Have you ever wondered what the chances are that you may die in the next year? Would it be from illness or an accident? Is it something you can control? Or is it completely out of your hands?
A new Web site, http://www.DeathRiskRankings.com, developed by researchers and students at Carnegie Mellon University, allows users to query publicly available data from the United States and Europe, and compare mortality risks by gender, age, cause of death and geographic region. The Web site not only gives the risk of dying within the next year, but it also ranks the probable causes and allows for quick side-by-side comparison between groups.
Suppose you wanted to know who is more likely to die next year from breast cancer, a 54-year-old Pennsylvania woman or her counterpart in the United Kingdom.
"This is the only place to look," said Paul Fischbeck, site developer and professor of social and decision sciences and engineering and public policy (EPP) at Carnegie Mellon. "It turns out that the British woman has a 33 percent higher risk of breast cancer death. But for lung/throat cancer, the results are almost reversed, and the Pennsylvania woman has a 29 percent higher risk."
"Most Americans don't have a particularly good understanding of their own mortality risks, let alone ranking of their relevant risks," said David Gerard, a former EPP professor at Carnegie Mellon who is now an associate professor of economics at Lawrence University in Appleton, Wis.
The researchers found that beyond infancy, the risk of dying increases annually at an exponential rate. A 20-year-old U.S. woman has a 1 in 2,000 (or 0.05 percent) chance of dying in the next year. By age 40, the risk is three times greater; by age 60, it is 16 times greater; and by age 80, it is 100 times greater (around 1 in 20 or 5 percent). "The risks are higher, but still not that bad," Gerard said. "At 80, the average U.S. woman still has a 95 percent chance of making it to her 81st birthday."
When it comes to dying within the year, it turns out there are dramatic differences between comparative groups:
For every age group, men have a much higher annual death risk than women. For 20 year olds, the risk is 2.5 to three times greater. Men are much more prone to accidents, homicides and suicides, and the risk of dying from heart disease is always higher for men than women, peaking in the 50s when men are 2.5 times at greater risk of dying. However, women's cancer risks are actually higher than men's in their 30s and 40s.
For heart disease and cancer, U.S. blacks have a much higher death risk than U.S. whites. Overall, blacks in their 30s and 40s are twice as likely to die within the year as their white counterparts. Only for suicides, do whites consistently exceed blacks, where whites typically have two to three times greater chances of dying.

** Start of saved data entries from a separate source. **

Lemma files_answer i answer w h w' h' : files w h → act old o marshal unmarshal (Answer i answer) w h = Some (w', h') → files w' h'.
Proof.
  intros Hf Hact. cbn [act] in Hact. destruct (drains w !! i) as [[[|e ret| |]|]|] eqn:Ei; try done.
  destruct (drain_post answer e (relay w)) as [a r] eqn:Ep. injection Hact as <- <-.
  pose proof (f_drains _ _ _ _ _ _ _ _ _ _ Hf i _ Ei) as [Hu Hret]. pose proof (f_attempts _ _ _ _ _ _ _ _ _ _ Hf) as Hatt.
  unfold files. cbn [dir spool writing drains relay set_drain set_relay]. unfold drain_post in Ep. destruct answer.
  - injection Ep as <- <-. cbn. eapply files_drain; [exact Hf|set_solver|done|done| |].
    + intros n. specialize (Hatt n). destruct (decide (n = eName e)) as [->|Hn]; [rewrite lookup_delete_eq; cbn; lia|by rewrite lookup_delete_ne].
    + intros a [= <-]. split; [done|]. intros ret' Hk. left. rewrite <- (Hret _ Hk). set_solver.
  - unfold attempt in Ep. assert (∀ n, (default O (refusals h !! n) ≤ default O (<[eName e := S (default O (refusals h !! eName e))]> (refusals h) !! n))%nat) as Hr.
    { intros n. destruct (decide (n = eName e)) as [->|Hn]; [rewrite lookup_insert_eq; cbn; lia|by rewrite lookup_insert_ne]. }
    case_match eqn:En; injection Ep as <- <-; cbn; eapply files_drain; try exact Hf; try done.
    + intros n. destruct (decide (n = eName e)) as [->|Hn]; [rewrite !lookup_insert_eq; cbn; specialize (Hatt (eName e)); lia|rewrite !lookup_insert_ne by done; apply Hatt].
    + by intros a [= <-].
    + intros n. specialize (Hatt n). specialize (Hr n). destruct (decide (n = eName e)) as [->|Hn]; [rewrite lookup_delete_eq; cbn; lia|].
      rewrite lookup_delete_ne, lookup_insert_ne by done. lia.
    + intros a [= <-]. split; [done|]. intros ret' _. right. left. rewrite lookup_insert_eq. cbn [default from_option].
      apply Nat.ltb_ge in En. specialize (Hatt (eName e)). unfold default, from_option, id in *. lia.
  - injection Ep as <- <-. eapply files_drain; try exact Hf; try done. by intros a [= <-].
Qed.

For 20-year-old males, 80 percent of their death risks are from accidents, homicides and suicides. By age 50, however, these causes make up less than 10 percent and heart disease is No. 1, accounting for more than 30 percent of all deaths.
People living in Western Europe have a greater risk of dying from breast and prostate cancer than people living in the United States, but people in the United States have a greater chance of dying from lung cancer than people living in Western Europe.

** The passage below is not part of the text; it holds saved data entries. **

(** X2: a request whose [q] is absent, empty or made of white space only
    is answered 400 by the main route's middleware, and the engine is not
    called. *)
Theorem searchRoute_rejects_blank_q {S : Type} (env : Process) (query : Req.Params)
    (esClient : EsClient S) (s : S) (log : list Call) :
  Req.given (Req.q query) = false \/ trim (default "" (Req.q query)) = "" ->
  searchRoute env query (spy esClient) (s, log)
  = (Returned (mkResponse 400
                 (JObj [("error",
                         JStr ("Query parameter " +:+ dquote +:+ "q" +:+ dquote
                                 +:+ " is required and cannot be empty"))])),
     (s, log)).
Proof.
  intros H. unfold searchRoute, Validation.validateSearch, Validation.reject.
  replace (negb (Req.given (Req.q query))
           || (Z.of_nat (String.length (trim (default "" (Req.q query)))) =? 0)) with true;
    [reflexivity|].
  symmetry. destruct H as [-> | ->]; [reflexivity | apply orb_true_r].
Qed.

Lemma searchRoute_rejects_blank_q_witness :
  searchRoute Samples.production (Samples.withQ "   " Samples.noParams)
    (spy (elastic Samples.acceptAll Samples.noHits)) (∅, [])
  = (Returned (mkResponse 400
                 (JObj [("error",
                         JStr ("Query parameter " +:+ dquote +:+ "q" +:+ dquote
                                 +:+ " is required and cannot be empty"))])),
     (∅, [])).
Proof.
  exact (searchRoute_rejects_blank_q Samples.production (Samples.withQ "   " Samples.noParams)
           (elastic Samples.acceptAll Samples.noHits) ∅ [] (or_intror eq_refl)).
Defined.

Obesity-related death risks are much higher in the United States than in Europe. For example, the annual diabetes death risk in the United States is three times that found in northern Europe for 60 year olds.
Fischbeck and Gerard hope the new Web site will help bring focus to some of the discussion now raging over health care policy in the United States.
"It's much easier to make a persuasive argument when you have the facts to back it up, and this site provides all sides with the facts," Fischbeck said. "We believe that this tool, which allows anyone to assess their own risk of dying and to compare their risks with counterparts in the United States and Europe, could help inform the public and constructively engage them in the debate."